*** Source records ***

Lemma heard_step d d' : discovering_step d d' -> heard_ok (net d) -> heard_ok (net d').
Proof.
  intros Hs [Hall Hsrc]. destruct (discovering_network _ _ Hs) as [Hn|(p & s & t & m & Hp & Hn & Hr & Ha)].
  - split; [by eapply net_step_nodes|]. destruct (net_step_published _ _ Hn Hall) as [Hr Hp].
    intros s t m [Hin|Hin]%Hp; [|by eauto].
    destruct (Hsrc _ _ _ Hin) as (p & ? & ?). by eauto.
  - split; [intros q|]; rewrite ?Hn, Hr, Ha.
    + eapply node_ok_mono, Hall; set_solver.
    + intros s' t' m' [Hin|[= -> -> ->]%list_elem_of_singleton]%elem_of_app.
      * destruct (Hsrc _ _ _ Hin) as (q & ? & ?). exists q. split; [set_solver|done].
      * exists p. split; [set_solver|done].
Qed.
Lemma discovering_heard d : discovering_reachable d -> heard_ok (net d).
Proof.
  induction 1 as [swarms|d d' _ IH Hs]; [|by eapply heard_step].
  split; [|by intros s t m ?%elem_of_nil].
  apply net_reachable_ok, net_start.
Qed.

(** ** What is dialled was announced *)

(** An announcement of another node, with an address. *)
Definition announced (rs : list (PeerId * string * bytes)) q (a : Multiaddr) : Prop :=
  exists p wire m, p <> q /\ (p, DISCOVERY_TOPIC_NAME, wire) ∈ rs /\
    deserialize wire = Some m /\ a ∈ dm_listeners m.

(** The worker of a node: it has answered with addresses its swarm told it, and the
    node, if honest, asks to connect to bootnodes and to what was announced. *)
Record worker_good (rs : list (PeerId * string * bytes)) (ls : list (PeerId * Multiaddr)) p st :
    Prop := {
  wg_replies id l : replies st !! id = Some (GotListeners l) -> Forall (fun a => (p, a) ∈ ls) l;
  wg_connect a id : honest p -> Connect a id ∈ from_service st -> a ∈ bootnodes p \/ announced rs p a;
}.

*** End of Source records ***

◆ Work request
Go through the listing above and report how many of its lines contain the word "Lemma", with only the number as output.

◆ Answer section
2